A pastor in a pastors’ gathering in Devils Lake, North Dakota asked an all important question. What I heard him say maybe is a little different than what he meant but here is my interpretation. He heard as our solution to the problem of kids getting into trouble as two parents in the home working to prevent this from happening. He then asked a good question, “What about grace?”
Now understandably the response to that question can go in many directions. There is the free grace of God that gifts us with salvation which is not any of our own doing. There is the grace to know that anything we do to solve the harm our kids could get into may not be enough, yet God is still there for us. There is the grace of God we can proclaim to the brokenness and sinfulness in ourselves or others.
In the specific case of Parents Arise, let me share what I have come to see as the particular arena where the gift of grace really comes into play. First of all, Parents Arise emerges out of many years of standing with the misery and brokenness of families full of anguish.
Let me give you just one example of what we are talking about here. A parent called Adults Saving Kids (our parent organization) looking for help. In this family there were two parents who had three children. The third child, a beautiful 17 year old daughter, met up with a man who wormed his way into her life and got her prostituting herself. Her parents, brother and older sister watched with horror as this daughter’s life began to disintegrate right before their eyes. Whatever they did to help her out of this trap did not work. Finally, they were able to get her into a recovery kind of place in northern Idaho costing thousands of dollars. However, she ran away from there, confused and broken down as she was. They drove thousands of miles, found her and brought her back home. Within a few days she left and was back on the streets with new guys controlling her life. She got pregnant, had a baby, came home and started to raise the baby. A decent guy got interested in her and started to go with her. But guess what? Within a short time, she took off leaving the guy behind and the baby for her parents to raise. Now imagine the dilemma and heartache this was for the parents. Suddenly they were not only dealing with an out of control young adult whom they loved but now their lives were taken up with raising a baby. Their daughter sometimes came home for a momentary stay but would take off again to be with men who were using her and dominating her life. Then she got pregnant again. What does this now mean for the parents? The saga goes on.
Now as a pastor in a position to be there for them, I have worked with this family over the phone, through emails and even been to their home in California. I have done this for about eight years. For all the heartache, the prayers, the sharing, the multitude of seemingly hopeless agony , the lamenting cries of the mother, I have stood beside this family giving them myself and the Word of God to sustain them. Now all of this I have done without getting paid but with the backing of prayers from our prayer team. Where does all this end? At this moment, I don’t really know. What I do know is that God cares deeply and God has given me the grace and the parents the grace to journey down this dark road together.

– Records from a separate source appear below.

(** ** Scheduler documents to run the mapper on *)

Module DemoXml.

Import Converters.

Definition is_digit (c : ascii) : bool :=
  ((48 <=? Str.code c) && (Str.code c <=? 57))%N.

Fixpoint digits_value (s : string) (acc : Z) : option Z :=
  match s with
  | EmptyString => Some acc
  | String c rest =>
      if is_digit c then digits_value rest (10 * acc + (Z.of_N (Str.code c) - 48))
      else None
  end.

(** The transformation [int], on the inputs the documents below give it: a
    string of decimal digits is read as a number, another string raises
    [ValueError], [None] raises [TypeError]. *)
Definition int (v : value) : result value :=
  match v with
  | VStr (String _ _ as s) =>
      match digits_value s 0 with
      | Some z => Ok (VInt z)
      | None => Raise ValueError
      end
  | VStr EmptyString => Raise ValueError
  | VInt z => Ok (VInt z)
  | _ => Raise TypeError
  end.

(** A job record class in the shape of the one the comment of lines 76-81
    prints. *)
Definition SgeJobType : obj_type := {|
  new := {[ "number"%string := VNone; "slots"%string := VInt 0;
            "state"%string := VStr ""; "hostname"%string := VNone;
            "hard_request"%string := VNone ]};
  MAPPINGS :=
    [ ("JB_job_number"%string, Mapping (Some "number"%string) None None);
      ("slots"%string, Mapping (Some "slots"%string) (Some int) None);
      ("state"%string, Mapping (Some "state"%string) None None);
      ("queue_name"%string, Mapping (Some "hostname"%string) None None);
      ("hard_request"%string, Mapping (Some "hard_request"%string) None None) ]
|}.

Definition element (tag : string) (attrib : gmap string string)
    (text : option string) (children : list ET.Element) : ET.Element :=
  ET.Build tag attrib text None children.

(** [<hard_request name="vcs_build">TRUE</hard_request>] *)
Definition hard_request_vcs_build : ET.Element :=
  element "hard_request" {["name"%string := "vcs_build"%string]} (Some "TRUE"%string) [].

Definition hard_request (name value : string) : ET.Element :=
  element "hard_request"
    {["name"%string := name; "resource_contribution"%string := "0.000000"%string]}
    (Some value) [].

(** The job of the comment of lines 54-68 with one hard request, the text
    of [<slots>] surrounded by blanks. *)
Definition job_list : ET.Element :=
  element "job_list" {["state"%string := "pending"%string]} None
    [ element "JB_job_number" ∅ (Some "12422"%string) [];
      element "state" ∅ (Some "qw"%string) [];
      element "queue_name" ∅ None [];
      element "slots" ∅ (Some " 1 "%string) [];
      hard_request_vcs_build ].

Definition job_list_xml : string :=
  "<job_list state='pending'><JB_job_number>12422</JB_job_number><state>qw</state><queue_name></queue_name><slots> 1 </slots><hard_request name='vcs_build'>TRUE</hard_request></job_list>".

So I ask myself the question. Where did grace come in when I did not prepare my own child for what she would face the way I could have? Where was grace when in my arrogance and denial, I did not have any appetite for the weapons God had made available to me to use to equip my child? How could grace come into play when I said to myself, “My kids will not get into trouble”?
Martin Luther wrote in the Preface to the Large Catechism, “He (God) knows our danger and need. He knows the constant and furious attacks and assaults of the devil. So he wishes to warn, equip, and protect us against them with good “armor” against their “flaming darts,” and with a good antidote against their evil infection and poison. O what mad, senseless fools we are! We must ever live and dwell in the midst of such mighty enemies as the devils, and yet we despise our weapons and armor, too lazy to give them a thought!” As a parent I was lazy and asleep and had no one to wake me up and put the armor before my face. That would have been grace for me. But who knows, I could have shrugged that off. But that would have put me in the category of “To whom much has been given much is required.” I would no longer have been off the hook for my lack of awareness of subtle evil and God’s provision of armor.
The Bible is full of people who wake people up and face them with not only reality but also with the Good News in what God in Christ has done. They tell us what God is ready to supply in the way of answered prayer, wisdom and weapons for the battle being waged. In the long run these are people of grace, are they not? So, in this light, Parents Arise is asking pastors to be people of grace, asking parents and grandparents to rise up and ready their offspring at the top of the cliff so they have the equipment, the resources, the support, the armor, the promises of Christ God has provided to fend off the manipulative attackers they face and will face. Is it necessary that they have to go over the cliff and be shattered at the bottom before grace can occur? To prepare our young people while they are still impressionable and under our authority is a ministry of faithful grace. And Christ is there to powerfully and gracefully guide and fortify such a ministry. When one’s offspring find themselves recipients of such parenting and grandparenting, they may never appreciate how they have been gifted but they may very well have different lives than the tragedies that could have been. If they have any awareness at all of what misery they have been saved from, could they not rightfully say, “There but for the grace of God go I?”